Шли налегке, оставив коней за версту с Мишкой, дальше — пешими, низами, по балкам, как ходили уже не раз. Ночь выдалась тёмная, безлунная, в самый раз для нашего дела; от реки тянуло сыростью и тиной, по-над водой стелился туман, и в этом тумане мы и подобрались к самому берегу, к камышам, откуда виден был тот, красный берег. Архип шёл впереди и вёл меня, как водит слепого поводырь, — за рукав, за плечо, чуть прихватывая, когда надо было замереть; он читал темноту подошвами, всем телом, и я доверялся ему, как доверяешься тому, чьё ремесло старше и вернее твоего.

Последние сто шагов ползли — молча, по одному. Я полз за Архипом след в след, вжимаясь в землю, и считал про себя, чтоб не частить: вдох, три шага, замри, слушай. Камыш резал ладони, под локтями чавкала холодная прибрежная жижа. Слева вдруг плеснула рыба — я обмер; Архип и не дрогнул: рыба, мол, не страшно. Поползли дальше — сажень, ещё сажень, и от чёрной воды потянуло сыростью. Вот и камыши.

У камышей он лёг, замер, обратился в слух. Я — в зрение. И мы стали читать чужой берег, каждый своим чутьём.

Шов и впрямь был жидкий — это я увидел скоро. Костров на той стороне горело негусто, и стояли они редко, с большими тёмными промежутками, какие бывают там, где части смыкаются неплотно, краями, и каждая считает, что сосед прикроет, а сосед думает то же про неё. Я отметил, где гуще, где реже; нашёл глазами тёмный провал — низину, поросшую кустарником, спускавшуюся к самой воде, где, похоже, не стояло никого: ни костра, ни оклика, ни огонька цигарки. Туда, в этот провал, и надо было вести корпус. Я запоминал, накладывал в памяти на карту, считал костры, прикидывал по кострам штыки — по-старому, по-фронтовому: костёр на десяток, десяток на костёр.

Справа, поодаль, чернели орудия — батарея, две пушки, а то и три. Выпряженные, хоботы к небу. Прислуга спала у передков. Часового при ней я не разглядел: может, и не выставили. И то ладно — батарея стояла далеко в стороне, до нашей низины не доставала. Ближе к воде темнела мазанка, не то рыбачья, не то баня. У стены маячил часовой, один на весь участок. Привалился, дремал стоя. Я считал, складывал, прикидывал. Шумилин и моя память не соврали. Шов был не просто жидок — дыряв, как старый невод. Сунь сюда корпус перед светом, в эту низину, через брод, — и мы будем на той стороне прежде, чем спящие разберут спросонья: явь это или дурной сон.

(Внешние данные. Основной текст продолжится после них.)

(* ===== verification/SymbolResolver.v ===== *)
(** [core/kernel/LocalSymbolResolver]: a DbgHelp session over local symbol files, in which
    a module stays loaded only with a proof that its PDB is the one its image names. *)

From stdpp Require Import list.
From S2P Require Import Prelude CppStd Wire Common Paths Iostream Host MemProcFs KernelModule.
From Stdlib Require Import Ascii String.

#[local] Open Scope Z_scope.

(** ** Data *)

Record LocalSymbolLoadReport := mkLoadReport {
  lr_loaded_modules : Z;
  lr_failed_modules : Z;
  lr_diagnostics : list chars
}.

Record ResolvedKernelSymbol := mkResolvedSymbol { rs_name : chars; rs_address : Z; rs_displacement : Z }.

(** Which of the caller's counters there are. *)
Record LocalSymbolLoadControl := mkLoadControl { lc_cancel_requested : bool; lc_completed : bool; lc_total : bool }.

Record LocalSymbolModuleProof := mkModuleProof {
  mp_module_base : Z;
  mp_module_size : Z;
  mp_module_name : chars;
  mp_image_path : wide;
  mp_image_sha256 : chars;
  mp_image_codeview_pdb_basename : chars;
  mp_image_codeview_guid : chars;
  mp_image_codeview_age : Z;
  mp_loaded_pdb_path : wide;
  mp_loaded_pdb_basename : chars;
  mp_loaded_pdb_sha256 : chars;
  mp_loaded_pdb_guid : chars;
  mp_loaded_pdb_age : Z;
  mp_identity_match : bool
}.
Definition proof_Contains (p : LocalSymbolModuleProof) (address : Z) : bool :=
  negb (mp_module_size p =? 0) && (mp_module_base p <=? address) &&
  (u64 (address - mp_module_base p) <? mp_module_size p).

(** [LocalSymbolResolver::Impl]; the session is the resolver itself or none. *)
Record LocalSymbolResolver := mkResolver {
  session : bool;
  ready : bool;
  proofs : list LocalSymbolModuleProof
}.
#[export] Instance LocalSymbolResolver_eta : Eta LocalSymbolResolver := λ r, mkResolver (session r) (ready r) (proofs r).
Definition new_resolver : LocalSymbolResolver := mkResolver false false [].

— Брод, — выдохнул мне в ухо Архип, едва шевеля губами. — Левее. Слышишь? Вода по перекату иначе бормочет. Там мелко. Конь пройдёт, не замочив брюха.

Я прислушался — и впрямь: левее звук воды менялся, делался дробным, лопочущим, как на отмели. Старик нашёл ухом то, чего я не разглядел бы глазами и за час. Я переложил и это в память: брод — левее низины. Туда. Связал в уме две нитки, низину и брод, в одну дорогу, по которой завтра пройдёт корпус. Держал её в голове — низину, брод, редкие костры, сонного часового у мазанки — и поймал, что дышу через раз, тихо, будто эта дорога держится не в памяти, а на весу, на одном моём вдохе, и стоит выдохнуть неловко — соскользнёт. Шесть тысяч сабель прыгнут через реку по этой нитке. Я перекатил во рту сухую слюну, сглотнул и снова прошёл дорогу от края до края, проверяя, крепко ли легла.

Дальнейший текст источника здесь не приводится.